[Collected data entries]
☆ ☆ ☆ ☆ ☆

(* ===== verification/RlockOps.v ===== *)
(** * The tree and the store of a range lock

    [core s N Dh F]: the tree holds the nodes [N] in order, and the store is
    made of them, of the structures [Dh] of locks outside the tree, and of
    the structures [F] of requests not yet granted. One lemma per step of
    zfs_rlock.c on the tree or the store. *)
From S2P Require Import Prelude Avl AvlSpec OrdTree Rlock RlockSpec.
Local Open Scope Z_scope.

(** The structure of a lock outside the tree. *)
Definition det (h : rlp * (Z * Z)) : node := (h.1, MkRl h.2.1 (h.2.2 - h.2.1) 0 RL_READER false false false).

Definition store (m : gmap rlp rl_t) (l : list node) : Prop := map_to_list m ≡ₚ l.

Lemma store_lookup m l i r : store m l -> (i, r) ∈ l -> m !! i = Some r.
Proof. intros H Hin. apply elem_of_map_to_list. unfold store in H. by rewrite H. Qed.

Lemma store_elem m l i r : store m l -> m !! i = Some r -> (i, r) ∈ l.
Proof. intros H Hin. apply elem_of_map_to_list in Hin. unfold store in H. by rewrite <- H. Qed.

Lemma store_NoDup m l : store m l -> NoDup l.*1.
Proof. intros H. unfold store in H. rewrite <- H. apply NoDup_fst_map_to_list. Qed.

Lemma store_insert m l i r r' : store m ((i, r) :: l) -> store (<[i := r']> m) ((i, r') :: l).
Proof.
  intros H. pose proof (store_lookup _ _ i r H ltac:(by left)) as E. unfold store in *.
  rewrite <- insert_delete_eq, map_to_list_insert by by rewrite lookup_delete_eq.
  constructor. apply (Permutation_cons_inv (a := (i, r))). by rewrite map_to_list_delete.
Qed.

Lemma store_fresh m l i r : store m l -> m !! i = None -> store (<[i := r]> m) ((i, r) :: l).
Proof. intros H E. unfold store in *. by rewrite map_to_list_insert, H. Qed.

Lemma store_delete m l i r : store m ((i, r) :: l) -> store (delete i m) l.
Proof.
  intros H. pose proof (store_lookup _ _ i r H ltac:(by left)) as E. unfold store in *.
  apply (Permutation_cons_inv (a := (i, r))). by rewrite map_to_list_delete.
Qed.

#[global] Instance store_Permutation m : Proper (Permutation ==> iff) (store m).
Proof. intros l l' H. unfold store. by rewrite H. Qed.

Section core.
Context {T : Type} `{!AvlOps rlp T} `{!AvlLaws rlp T}.
Implicit Types (s : zfs_rlock T) (N lo hi F : list node) (Dh : list (rlp * (Z * Z))) (i new : rlp).

Record core s N Dh F : Prop := {
  c_wf : t_wf (zr_avl s);
  c_elems : t_elems (zr_avl s) = N.*1;
  c_store : store (rls s) (N ++ (det <$> Dh) ++ F) }.

(** What the steps on the tree leave alone. *)
Definition rest s := (zr_size s, zr_blksz s, zr_max_blksz s, waiting s, woken s).

Lemma core_F s N Dh F F' : Permutation F F' -> core s N Dh F -> core s N Dh F'.
Proof. intros HF [H1 H2 H3]. split; [done | done |]. by rewrite <- HF. Qed.

Lemma core_Dh s N Dh Dh' F : Permutation Dh Dh' -> core s N Dh F -> core s N Dh' F.
Proof. intros HF [H1 H2 H3]. split; [done | done |]. by rewrite <- HF. Qed.

Lemma core_get s N Dh F i r : core s N Dh F -> (i, r) ∈ N \/ (i, r) ∈ F -> get s i = Ok r.
Proof. intros [_ _ H] Hin. unfold get. rewrite (store_lookup _ _ i r H); [done |]. set_solver. Qed.

Lemma core_get_node s lo i r hi Dh F : core s (lo ++ (i, r) :: hi) Dh F -> get s i = Ok r.
Proof. intros H. apply (core_get _ _ _ _ i r H). set_solver. Qed.

Lemma core_get_opt s N Dh F (o : option node) : core s N Dh F -> (forall n, o = Some n -> n ∈ N) ->
  get_opt s (fst <$> o) = Ok o.
Proof.
  intros H Ho. destruct o as [(i, r) |]; [| done]. simpl. rewrite (core_get _ _ _ _ i r H); [done |]. left. by apply Ho.
Qed.

Lemma core_numnodes s N Dh F : core s N Dh F -> t_numnodes (zr_avl s) = Z.of_nat (length N).
Proof. intros [H1 H2 _]. rewrite law_numnodes, H2, length_fmap by done. done. Qed.

(** The store with one structure in front. *)
Lemma store_front_node m lo n hi l : store m ((lo ++ n :: hi) ++ l) <-> store m (n :: (lo ++ hi) ++ l).
Proof. unfold store. by rewrite <- Permutation_middle. Qed.

Lemma store_front_frame m N l n F : store m (N ++ l ++ n :: F) <-> store m (n :: N ++ l ++ F).
Proof. unfold store. by rewrite <- !Permutation_middle. Qed.

Lemma core_upd_node s lo i r hi Dh F f : core s (lo ++ (i, r) :: hi) Dh F ->
  exists s', upd s i f = Ok s' /\ core s' (lo ++ (i, f r) :: hi) Dh F /\ rest s' = rest s.
Proof.
  intros H. unfold upd. rewrite (core_get_node _ _ _ _ _ _ _ H). destruct H as [H1 H2 H3]. simpl. eexists. split; [done |].
  split; [| done]. split; simpl; [done | rewrite H2, !fmap_app; done |].
  rewrite store_front_node in *. by eapply store_insert.
Qed.

Lemma core_upd_frame s N Dh i r F f : core s N Dh ((i, r) :: F) ->
  exists s', upd s i f = Ok s' /\ core s' N Dh ((i, f r) :: F) /\ rest s' = rest s.
Proof.
  intros H. unfold upd. rewrite (core_get _ _ _ _ i r H) by (right; by left). destruct H as [H1 H2 H3]. simpl.
  eexists. split; [done |]. split; [| done]. split; simpl; [done | done |].
  rewrite store_front_frame in *. by eapply store_insert.
Qed.

Lemma core_alloc s N Dh F r : core s N Dh F ->
  core (alloc s r).1 N Dh (((alloc s r).2, r) :: F) /\ rest (alloc s r).1 = rest s.
Proof.
  intros [H1 H2 H3]. split; [| done]. split; simpl; [done | done |].
  rewrite store_front_frame. apply store_fresh; [done |]. apply not_elem_of_dom, is_fresh.
Qed.

Lemma core_free s N Dh i r F : core s N Dh ((i, r) :: F) -> core (set_rls s (delete i (rls s))) N Dh F.
Proof. intros [H1 H2 H3]. split; simpl; [done | done |]. rewrite store_front_frame in H3. by eapply store_delete. Qed.

Lemma core_detach s N Dh F h d : core s N Dh (det (h, d) :: F) <-> core s N ((h, d) :: Dh) F.
Proof.
  split; intros [H1 H2 H3]; (split; [done | done |]); rewrite fmap_cons in *; revert H3;
    unfold store; rewrite <- ?app_comm_cons, <- !Permutation_middle; done.
Qed.

Lemma core_NoDup s N Dh F : core s N Dh F -> NoDup (N.*1 ++ Dh.*1 ++ F.*1).
Proof.
  intros [_ _ H]. apply store_NoDup in H. rewrite !fmap_app, <- list_fmap_compose in H.
  erewrite (list_fmap_ext (fst ∘ det) fst) in H; [done |]. done.
Qed.

Lemma core_fresh_node s N Dh i r F : core s N Dh ((i, r) :: F) -> i ∉ N.*1.
Proof.
  intros H Hin. apply core_NoDup in H. apply NoDup_app in H as (_ & H & _). apply (H i Hin). set_solver.
Qed.

(** ** Comparisons *)
Lemma rl_compar_lt s N Dh F i r n : core s N Dh F -> (i, r) ∈ N \/ (i, r) ∈ F -> n ∈ N ->
  rl_compar (rls s) i n.1 = if off n <? r_off r then 1 else if r_off r <? off n then -1 else 0.
Proof.
  intros [_ _ H] Hi Hn. unfold rl_compar. destruct n as (j, q). simpl.
  rewrite (store_lookup _ _ i r H), (store_lookup _ _ j q H) by set_solver. done.
Qed.

Lemma core_partitions s lo eq hi Dh F i r : core s (lo ++ eq ++ hi) Dh F -> (i, r) ∈ F ->
  (forall n, n ∈ lo -> off n < r_off r) -> (forall n, n ∈ eq -> off n = r_off r) -> (forall n, n ∈ hi -> r_off r < off n) ->
  partitions (rl_compar (rls s) i) lo.*1 eq.*1 hi.*1.
Proof.
  intros H Hi Hlo Heq Hhi. pose proof (fun n Hn => rl_compar_lt s _ _ _ i r n H (or_intror Hi) Hn) as Hc.
  split_and!; apply Forall_forall; intros x (n & -> & Hn)%list_elem_of_fmap; rewrite Hc by set_solver.
  - specialize (Hlo n Hn). by rewrite (proj2 (Z.ltb_lt _ _)).
  - rewrite (Heq n Hn), Z.ltb_irrefl. done.
  - specialize (Hhi n Hn). rewrite (proj2 (Z.ltb_ge _ _)), (proj2 (Z.ltb_lt _ _)) by lia. done.
Qed.

(** ** Steps on the tree *)
Lemma core_find s lo hi Dh F i r : core s (lo ++ hi) Dh F -> (i, r) ∈ F ->
  (forall n, n ∈ lo -> off n < r_off r) -> (forall n, n ∈ hi -> r_off r < off n) ->
  exists w, find s i = Ok (inr w) /\ t_gap (zr_avl s) w lo.*1 hi.*1.
Proof.
  intros H Hi Hlo Hhi. pose proof (core_partitions s lo [] hi Dh F i r H Hi Hlo ltac:(set_solver) Hhi) as Hp.
  destruct H as [H1 H2 _]. apply (law_find _ (zr_avl s) lo.*1 [] hi.*1 H1); [by rewrite H2, fmap_app | done].
Qed.

Lemma core_find_eq s lo j q hi Dh F i r : core s (lo ++ (j, q) :: hi) Dh F -> (i, r) ∈ F ->
  (forall n, n ∈ lo -> off n < r_off r) -> r_off q = r_off r -> (forall n, n ∈ hi -> r_off r < off n) ->
  find s i = Ok (inl j).
Proof.
  intros H Hi Hlo Heq Hhi.
  pose proof (core_partitions s lo [(j, q)] hi Dh F i r H Hi Hlo) as Hp.
  specialize (Hp ltac:(intros n ->%list_elem_of_singleton; done) Hhi). destruct H as [H1 H2 _].
  pose proof (law_find _ (zr_avl s) lo.*1 [j] hi.*1 H1 ltac:(by rewrite H2, fmap_app) Hp) as (x & ->%list_elem_of_singleton & E).
  done.
Qed.

Lemma head_fst N : head N.*1 = fst <$> head N.
Proof. by destruct N. Qed.

Lemma core_nearest s lo hi Dh F w d : core s (lo ++ hi) Dh F -> t_gap (zr_avl s) w lo.*1 hi.*1 ->
  nearest s (Some w) d = Ok (match d with I0 => last lo | I1 => head hi end).
Proof.
  intros H Hg. unfold nearest. simpl. rewrite (law_nearest _ _ _ _ d (c_wf _ _ _ _ H) Hg). simpl.
  destruct d; [rewrite fmap_last | rewrite head_fst]; apply (core_get_opt _ _ _ _ _ H).
  - intros n (l & ->)%last_Some. set_solver.
  - intros n (l & ->)%head_Some. set_solver.
Qed.

Lemma core_next s lo i r hi Dh F : core s (lo ++ (i, r) :: hi) Dh F -> avl_next s i = Ok (head hi).
Proof.
  intros H. unfold avl_next. rewrite (law_next (zr_avl s) i lo.*1 hi.*1 (c_wf _ _ _ _ H)).
  2: { rewrite (c_elems _ _ _ _ H), fmap_app. done. }
  simpl. rewrite head_fst. apply (core_get_opt _ _ _ _ _ H). intros n (l & ->)%head_Some. set_solver.
Qed.

Lemma core_insert s lo hi Dh i r F w : core s (lo ++ hi) Dh ((i, r) :: F) -> t_gap (zr_avl s) w lo.*1 hi.*1 ->
  Z.of_nat (length (lo ++ hi)) + 1 < W64 ->
  exists s', tree_insert s i (Some w) = Ok s' /\ core s' (lo ++ (i, r) :: hi) Dh F /\ rest s' = rest s.
Proof.
  intros H Hg Hlen. pose proof (core_fresh_node _ _ _ _ _ _ H) as Hi. rewrite fmap_app in Hi.
  pose proof (core_numnodes _ _ _ _ H) as En. destruct H as [H1 H2 H3].
  destruct (law_insert (zr_avl s) i w lo.*1 hi.*1 H1 Hg Hi ltac:(lia)) as (t & E & Hw & He).
  unfold tree_insert. simpl. rewrite E. simpl. eexists. split; [done |]. split; [| done].
  split; simpl; [done | by rewrite He, fmap_app |]. by rewrite store_front_node, <- store_front_frame.
Qed.

Lemma core_add s lo hi Dh i r F : core s (lo ++ hi) Dh ((i, r) :: F) ->
  (forall n, n ∈ lo -> off n < r_off r) -> (forall n, n ∈ hi -> r_off r < off n) ->
  Z.of_nat (length (lo ++ hi)) + 1 < W64 ->
  exists s', tree_add s i = Ok s' /\ core s' (lo ++ (i, r) :: hi) Dh F /\ rest s' = rest s.
Proof.
  intros H Hlo Hhi Hlen. destruct (core_find s lo hi Dh _ i r H ltac:(by left) Hlo Hhi) as (w & E & Hg).
  destruct (core_insert _ _ _ _ _ _ _ _ H Hg Hlen) as (s' & E' & Hs'). exists s'. split; [| done].
  unfold tree_add, t_add. unfold find in E. rewrite E. exact E'.
Qed.

Lemma core_remove s lo i r hi Dh F : core s (lo ++ (i, r) :: hi) Dh F ->
  exists s', tree_remove s i = Ok s' /\ core s' (lo ++ hi) Dh ((i, r) :: F) /\ rest s' = rest s.
Proof.
  intros [H1 H2 H3]. destruct (law_remove (zr_avl s) i lo.*1 hi.*1 H1) as (t & E & Hw & He); [by rewrite H2, fmap_app |].
  unfold tree_remove. rewrite E. simpl. eexists. split; [done |]. split; [| done].
  split; simpl; [done | by rewrite He, fmap_app |]. by rewrite store_front_frame, <- store_front_node.
Qed.

Lemma core_insert_after s lo f fr hi Dh i r F : core s (lo ++ (f, fr) :: hi) Dh ((i, r) :: F) ->
  r_off fr < r_off r -> (forall n, n ∈ hi -> r_off r < off n) -> Z.of_nat (length (lo ++ (f, fr) :: hi)) + 1 < W64 ->
  exists t, t_insert_here (rl_compar (rls s)) (zr_avl s) i f AVL_AFTER = Ok t /\
    core (set_avl s t) (lo ++ (f, fr) :: (i, r) :: hi) Dh F.
Proof.
  intros H Hf Hhi Hlen. pose proof (core_fresh_node _ _ _ _ _ _ H) as Hi. rewrite fmap_app in Hi.
  pose proof (core_numnodes _ _ _ _ H) as En.
  pose proof (fun n Hn => rl_compar_lt s _ _ _ i r n H ltac:(right; by left) Hn) as Hc. destruct H as [H1 H2 H3].
  destruct (law_insert_after (rl_compar (rls s)) (zr_avl s) i f lo.*1 hi.*1 H1) as (t & E & Hw & He).
  - by rewrite H2, fmap_app.
  - done.
  - lia.
  - specialize (Hc (f, fr) ltac:(set_solver)). unfold off in Hc. simpl in Hc. by rewrite (proj2 (Z.ltb_lt _ _)) in Hc.
  - apply Forall_forall. intros x (n & -> & Hn)%list_elem_of_fmap. rewrite Hc by set_solver. specialize (Hhi n Hn).
    rewrite (proj2 (Z.ltb_ge _ _)), (proj2 (Z.ltb_lt _ _)) by lia. done.
  - exists t. split; [done |]. split; simpl; [done | by rewrite He, fmap_app |].
    rewrite store_front_frame in H3. revert H3. unfold store. intros ->. rewrite <- !app_assoc. simpl. solve_Permutation.
Qed.
End core.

☆ ☆ ☆ ☆ ☆

* What is being asked: Restate word for word the entries above, starting at the line with "Lemma core_free s" and ending at the line with "Proof. intros [H1 H2 H3].", inclusive, and no others.

* Result of the exercise:
Lemma core_free s N Dh i r F : core s N Dh ((i, r) :: F) -> core (set_rls s (delete i (rls s))) N Dh F.
Proof. intros [H1 H2 H3]. split; simpl; [done | done |]. rewrite store_front_frame in H3. by eapply store_delete. Qed.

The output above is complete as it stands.